As mentioned before, relatively little is known about the safety of the long‐term medical compression use in patients with more advanced stages of HF, including the group of patients with decompensated or end‐stage heart insufficiency. In most of these cases, the standard compression therapy approach seems to be contraindicated, and further research should be provided to select patients who benefit mostly from this kind of supportive therapy. The projected studies focusing on NYHA classes III and IV HF patients should include both efficacy and safety evaluations and various heart conditions and pathology (i.e. right and/or left ventricular dysfunction), as well as various compression protocols, should be addressed. According to the current knowledge, the use of compression as a sole initial treatment in this patient group should be omitted. Despite some papers published with research performed on a group of NYHA classes III and IV information on which type of compression can be successfully and safely used in these patients is lacking.
Conclusions
In patients with leg oedema, the presence of CHF as the factor causing or worsening local leg swelling should always be considered. In all patients with bilateral leg swelling, the presence of possible HF always has to be evaluated. The use of local leg compression can be considered in stable CHF patients without decompensated heart function (NYHA I and II) for both CHF‐related oedema treatment and for treatment of the concomitant diseases leading to leg swelling occurrence.
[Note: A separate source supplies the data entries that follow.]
(** Any input of whole blocks and a tail, without the padding flag: the
    ciphertext-stealing calls decode all of it. *)
Lemma Decrypt_cts_any (e : H235CryptoEngine) (ctx : EVP_CIPHER_CTX) (keylen : Z)
  (key data : list byte) (ivSequence : option (list byte)) (q r : nat) :
  m_decryptCtx e = Some ctx -> keyed_ctx keylen key ctx -> seq_ok ivSequence ->
  length data = (16 * q + r)%nat -> (1 <= q)%nat -> (0 < r < 16)%nat ->
  exists res ctx',
    Decrypt e data ivSequence false = Returns res
    /\ length (bytes res) = length data
    /\ firstn (16 * (q - 1)) (bytes res)
       = fst (cbc128_decrypt key (q - 1) (iv_of ivSequence) data)
    /\ crypt_trace res = []
    /\ m_decryptCtx (engine_after res) = Some ctx'
    /\ keyed_ctx keylen key ctx'.
Proof.
  intros He Hk Hs HL Hq Hr.
  pose proof (iv_of_length ivSequence Hs) as Hiv.
  destruct (ready_after_init keylen key ctx (iv_of ivSequence) 0 Hk)
    as (Hbs & Hil & Hbs').
  pose proof (prepare_ctx keylen key ctx (iv_of ivSequence) 0 false Hk Hiv) as Hpf.
  cbv iota in Hpf.
  pose proof Hk as (_ & _ & HB & HF & _).
  unfold Decrypt. rewrite He. unfold EVP_DecryptInit_ex_iv.
  rewrite Hil. fold (iv_of ivSequence). rewrite Hpf.
  change (EVP_CIPHER_CTX_block_size (ready_ctx keylen key 0 (iv_of ivSequence) false
            (buf ctx) (final ctx))) with 16.
  unfold GetSize. rewrite rem_16.
  replace (length data mod 16)%nat with r
    by (rewrite HL, Nat.add_comm, Nat.mul_comm, Nat.Div0.mod_add, Nat.mod_small; lia).
  zrew (Z.of_nat r >? 0) true. cbn [negb andb]. cbv iota.
  unfold EVP_DecryptUpdate_cts.
  rewrite (EncryptUpdate_cts_ready keylen key 0 _ false _ _ data q r)
    by (try assumption; lia).
  cbn [obind]. rsimpl.
  pose proof (cbc128_length key 0 (q - 1) (iv_of ivSequence) data ltac:(lia) Hiv)
    as [Hc Hi1].
  match goal with |- context [EVP_DecryptFinal_cts ?x] => set (c1 := x) end.
  assert (Hk1 : keyed_ctx keylen key c1)
    by (subst c1; unfold keyed_ctx; rsimpl; repeat split; auto; len).
  destruct (DecryptFinal_cts_pending c1 16) as (Hret & Houtl & Hol & Htr).
  { reflexivity. }
  { unfold EVP_MAX_BLOCK_LENGTH. lia. }
  { apply aes_cbc_keeps_length. }
  { right. reflexivity. }
  { reflexivity. }
  { subst c1. rsimpl. lia. }
  { subst c1. rsimpl. len. }
  { subst c1. rsimpl. len. }
  pose proof (DecryptFinal_cts_keeps keylen key c1 Hk1 ltac:(subst c1; rsimpl; lia))
    as Hk2.
  set (r2 := EVP_DecryptFinal_cts c1) in *.
  rewrite Hret, Houtl, Htr.
  replace (buf_len c1) with (Z.of_nat r) in * by reflexivity.
  replace (16 + Z.of_nat r) with (Z.of_nat (length (out_bytes r2))) by lia.
  rewrite assemble by lia.
  eexists. eexists. split; [reflexivity|].
  cbn [bytes crypt_trace engine_after m_decryptCtx].
  split; [len|]. split.
  { rewrite Nat2Z.id. rewrite firstn_app_le by len. rewrite firstn_firstn.
    rewrite Nat.min_id. unfold cbc128. change (negb (0 =? 0)) with false. cbv iota.
    apply firstn_full. unfold cbc128 in Hc. cbn in Hc. lia. }
  split; [reflexivity|]. split; [reflexivity | exact Hk2].
Qed.

(** With padding on, [EVP_DecryptUpdate] decrypts the whole blocks of an
    input that ends in a partial block and keeps the rest in [buf]. *)
Lemma DecryptUpdate_pad_partial (keylen : Z) (key ivec B F M : list byte)
  (outl0 : Z) (q r : nat) :
  length M = (16 * q + r)%nat -> (0 < r < 16)%nat -> length B = 32%nat ->
  EVP_DecryptUpdate (ready_ctx keylen key 0 ivec true B F) outl0 M (Z.of_nat (length M))
  = Returns
      (evp 1
         {| cipher := EVP_aes_cbc keylen; encrypt := 0; buf_len := Z.of_nat r;
            oiv := ivec; iv := snd (cbc128 key 0 q ivec M);
            buf := skipn (16 * q) M ++ skipn r B;
            ctx_flags := 0; cipher_data := key; final_used := 0;
            block_mask := 15; final := F |}
         (fst (cbc128 key 0 q ivec M)) (Z.of_nat (16 * q)) []).
Proof.
  intros HM Hr HB.
  assert (Hmod : Z.of_nat (length M) mod 16 = Z.of_nat r).
  { rewrite HM. replace (Z.of_nat (16 * q + r)) with (Z.of_nat r + Z.of_nat q * 16) by lia.
    rewrite Z.mod_add, Z.mod_small by lia. reflexivity. }
  unfold EVP_DecryptUpdate.
  zrew (Z.of_nat (length M) <=? 0) false.
  unfold ready_ctx. rsimpl. unfold AES_BLOCK_SIZE.
  change (Z.land 0 EVP_CIPH_NO_PADDING =? 0) with true.
  change (16 <=? EVP_MAX_BLOCK_LENGTH) with true.
  change (0 =? 0) with true. rsimpl.
  unfold EVP_EncryptUpdate. rsimpl.
  zrew (Z.of_nat (length M) <=? 0) false.
  rewrite land15, Hmod. change (0 =? 0) with true.
  zrew (Z.of_nat r =? 0) false. rsimpl. unfold AES_BLOCK_SIZE.
  change (16 <=? EVP_MAX_BLOCK_LENGTH) with true. rsimpl.
  unfold EVP_EncryptUpdate_blocks. rsimpl. unfold AES_BLOCK_SIZE.
  change (16 - 1) with 15. rewrite land15, Hmod.
  replace (Z.of_nat (length M) - Z.of_nat r) with (Z.of_nat (16 * q)) by lia.
  destruct q as [|q'].
  - change (Z.of_nat (16 * 0)) with 0. change (0 >? 0) with false. rsimpl.
    change (1 =? 0) with false. zrew (Z.of_nat r =? 0) false. rsimpl.
    cbn [obind]. rsimpl. change (1 =? 0) with false.
    change (16 >? 1) with true. zrew (Z.of_nat r =? 0) false. rsimpl.
    rewrite cbc128_0. cbn [fst snd].
    rewrite memcpy_0. change (Z.to_nat 0) with 0%nat. change (skipn 0 M) with M.
    rewrite Nat2Z.id. rewrite firstn_full by lia.
    change (16 * 0)%nat with 0%nat. change (skipn 0 M) with M.
    reflexivity.
  - zrew (Z.of_nat (16 * S q') >? 0) true.
    rewrite (ctx_do_cipher_cbc keylen _ _ _ (S q')) by (try reflexivity; lia).
    rsimpl. change (1 =? 0) with false. rsimpl. zrew (Z.of_nat r =? 0) false.
    rsimpl. cbn [obind]. rsimpl. change (1 =? 0) with false.
    change (16 >? 1) with true. zrew (Z.of_nat r =? 0) false. rsimpl.
    change (1 =? 0) with false. rsimpl.
    rewrite memcpy_0. rewrite !Nat2Z.id.
    rewrite (firstn_full r) by len.
    replace (0 + Z.of_nat (16 * S q')) with (Z.of_nat (16 * S q')) by lia.
    zrew (Z.of_nat r =? 0) false. reflexivity.
Qed.

(** A partial block at the end of an input that is flagged as padded:
    the whole blocks are decrypted, the final call fails. *)
Lemma Decrypt_partial_pad (e : H235CryptoEngine) (ctx : EVP_CIPHER_CTX) (keylen : Z)
  (key data : list byte) (ivSequence : option (list byte)) (q r : nat) :
  m_decryptCtx e = Some ctx -> keyed_ctx keylen key ctx -> seq_ok ivSequence ->
  length data = (16 * q + r)%nat -> (0 < r < 16)%nat ->
  exists res ctx',
    Decrypt e data ivSequence true = Returns res
    /\ bytes res = fst (cbc128_decrypt key q (iv_of ivSequence) data)
    /\ crypt_trace res
       = [msg_wrong_final_block;
          "H235	EVP_DecryptFinal_ex() failed - incorrect padding ?"%string]
    /\ m_decryptCtx (engine_after res) = Some ctx'
    /\ keyed_ctx keylen key ctx'.
Proof.
  intros He Hk Hs HL Hr.
  pose proof (iv_of_length ivSequence Hs) as Hiv.
  destruct (ready_after_init keylen key ctx (iv_of ivSequence) 0 Hk)
    as (Hbs & Hil & Hbs').
  pose proof (prepare_ctx keylen key ctx (iv_of ivSequence) 0 true Hk Hiv) as Hpt.
  cbv iota in Hpt.
  pose proof Hk as (_ & _ & HB & HF & _).
  unfold Decrypt. rewrite He. unfold EVP_DecryptInit_ex_iv.
  rewrite Hil. fold (iv_of ivSequence). rewrite Hpt.
  cbn [negb andb]. cbv iota. unfold GetSize.
  rewrite (DecryptUpdate_pad_partial keylen key _ _ _ data _ q r) by assumption.
  cbn [obind]. rsimpl.
  pose proof (cbc128_length key 0 q (iv_of ivSequence) data ltac:(lia) Hiv)
    as [Hc Hi1].
  unfold EVP_DecryptFinal_relaxed. rsimpl. unfold AES_BLOCK_SIZE.
  change (Z.land 0 EVP_CIPH_NO_PADDING =? 0) with true.
  change (16 >? 1) with true. zrew (Z.of_nat r =? 0) false. rsimpl.
  cbn [obind]. rsimpl.
  change (Z.of_nat (16 * q) + 0)
    with (Z.of_nat (16 * q) + Z.of_nat (length (@nil byte))).
  rewrite assemble by (cbn [length]; lia).
  rewrite Nat2Z.id, firstn_full, app_nil_r by lia.
  eexists. eexists. split; [reflexivity|].
  cbn [bytes crypt_trace engine_after m_decryptCtx].
  split; [reflexivity|]. split; [reflexivity|]. split; [reflexivity|].
  unfold keyed_ctx. rsimpl. repeat split; auto. len.
Qed.

(** Whole blocks flagged as padded: the last byte of the decrypted data
    says how many bytes to drop; when it is not between 1 and 16 the last
    block is dropped altogether and the failure is traced. *)
Lemma Decrypt_blocks_pad (e : H235CryptoEngine) (ctx : EVP_CIPHER_CTX) (keylen : Z)
  (key data : list byte) (ivSequence : option (list byte)) (n : nat) :
  m_decryptCtx e = Some ctx -> keyed_ctx keylen key ctx -> seq_ok ivSequence ->
  length data = (16 * n)%nat -> (1 <= n)%nat ->
  let M := fst (cbc128_decrypt key n (iv_of ivSequence) data) in
  let p := uchar_to_int (nth (16 * n - 1) M Byte.x00) in
  exists res ctx',
    Decrypt e data ivSequence true = Returns res
    /\ (if (1 <=? p) && (p <=? 16)
        then bytes res = firstn (16 * n - Z.to_nat p) M /\ crypt_trace res = []
        else bytes res = firstn (16 * (n - 1)) M
             /\ crypt_trace res
                = [msg_bad_decrypt;
                   "H235	EVP_DecryptFinal_ex() failed - incorrect padding ?"%string])
    /\ m_decryptCtx (engine_after res) = Some ctx'
    /\ keyed_ctx keylen key ctx'.
Proof.
  intros He Hk Hs HL Hn M p.
  pose proof (iv_of_length ivSequence Hs) as Hiv.
  destruct (ready_after_init keylen key ctx (iv_of ivSequence) 0 Hk)
    as (Hbs & Hil & Hbs').
  pose proof (prepare_ctx keylen key ctx (iv_of ivSequence) 0 true Hk Hiv) as Hpt.
  cbv iota in Hpt.
  pose proof Hk as (_ & _ & HB & HF & _).
  pose proof (cbc128_length key 0 n (iv_of ivSequence) data ltac:(lia) Hiv)
    as [Hc Hi1].
  unfold cbc128 in Hc, Hi1. change (negb (0 =? 0)) with false in Hc, Hi1.
  cbv iota in Hc, Hi1. fold M in Hc.
  unfold Decrypt. rewrite He. unfold EVP_DecryptInit_ex_iv.
  rewrite Hil. fold (iv_of ivSequence). rewrite Hpt.
  cbn [negb andb]. cbv iota. unfold GetSize.
  rewrite (DecryptUpdate_pad_whole keylen key _ _ _ data _ n) by assumption.
  unfold cbc128. change (negb (0 =? 0)) with false. cbv iota. fold M.
  cbn [obind]. rsimpl.
  unfold EVP_DecryptFinal_relaxed. rsimpl. unfold AES_BLOCK_SIZE.
  change (Z.land 0 EVP_CIPH_NO_PADDING =? 0) with true.
  change (16 >? 1) with true. change (0 =? 0) with true. change (1 =? 0) with false.
  change (16 <=? EVP_MAX_BLOCK_LENGTH) with true. rsimpl.
  change (Z.to_nat (16 - 1)) with 15%nat.
  assert (Hnth : nth 15 (skipn (16 * (n - 1)) M ++ skipn 16 (final ctx)) Byte.x00
                 = nth (16 * n - 1) M Byte.x00).
  { rewrite app_nth1 by len. rewrite nth_skipn. f_equal. lia. }
  rewrite Hnth. fold p.
  assert (Hp : 0 <= p) by (subst p; unfold uchar_to_int; lia).
  destruct (Z.eqb_spec p 0) as [E0 | E0].
  - (* a last byte of 0 *)
    replace ((1 <=? p) && (p <=? 16)) with false
      by (symmetry; apply andb_false_iff; left; zb).
    rsimpl. cbn [obind]. rsimpl.
    change (Z.of_nat (16 * (n - 1)) + 0)
      with (Z.of_nat (16 * (n - 1)) + Z.of_nat (length (@nil byte))).
    rewrite assemble by (cbn [length]; lia).
    rewrite Nat2Z.id, app_nil_r.
    eexists. eexists. split; [reflexivity|].
    cbn [bytes crypt_trace engine_after m_decryptCtx].
    split; [split; reflexivity|]. split; [reflexivity|].
    unfold keyed_ctx. rsimpl. repeat split; auto. len.
  - destruct (Z.gtb_spec p 16) as [E16 | E16]; rsimpl.
    + (* a last byte above 16 *)
      replace ((1 <=? p) && (p <=? 16)) with false
        by (symmetry; apply andb_false_iff; right; zb).
      cbn [obind]. rsimpl.
      change (Z.of_nat (16 * (n - 1)) + 0)
        with (Z.of_nat (16 * (n - 1)) + Z.of_nat (length (@nil byte))).
      rewrite assemble by (cbn [length]; lia).
      rewrite Nat2Z.id, app_nil_r.
      eexists. eexists. split; [reflexivity|].
      cbn [bytes crypt_trace engine_after m_decryptCtx].
      split; [split; reflexivity|]. split; [reflexivity|].
      unfold keyed_ctx. rsimpl. repeat split; auto. len.
    + (* between 1 and 16 *)
      replace ((1 <=? p) && (p <=? 16)) with true
        by (symmetry; apply andb_true_iff; split; zb).
      cbn [obind]. rsimpl.
      rewrite copy_loop_firstn.
      rewrite (firstn_app_le (Z.to_nat (16 - p))) by len.
      set (o2 := firstn (Z.to_nat (16 - p)) (skipn (16 * (n - 1)) M)).
      assert (Ho2 : length o2 = Z.to_nat (16 - p)) by (subst o2; len).
      replace (16 - p) with (Z.of_nat (length o2)) by lia.
      rewrite assemble by lia.
      rewrite Nat2Z.id.
      eexists. eexists. split; [reflexivity|].
      cbn [bytes crypt_trace engine_after m_decryptCtx].
      split; [split; [|reflexivity]|].
      * subst o2.
        rewrite <- (firstn_skipn (16 * (n - 1)) (firstn (16 * n - Z.to_nat p) M)).
        rewrite firstn_firstn, Nat.min_l by lia. f_equal.
        rewrite skipn_firstn_comm. f_equal. lia.
      * split; [reflexivity|].
        unfold keyed_ctx. rsimpl. repeat split; auto. len.
Qed.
The use of medical compression in more severe classes of CHF (NYHA III and IV) should be the subject of future clinical studies to select the safest and most efficient compression method as well as to select the patients who benefit most from this kind of treatment. The current knowledge does not support the routine use of lower limb compression in swelling related to end‐stage heart disease and decompensated HF; further studies should be conducted to establish the role of medical compression as part of the multidisciplinary care of this complex clinical condition.
Urbanek, T. , Juśko, M. , and Kuczmik, W. B. (2020) Compression therapy for leg oedema in patients with heart failure. ESC Heart Failure, 7: 2012–2020. 10.1002/ehf2.12848.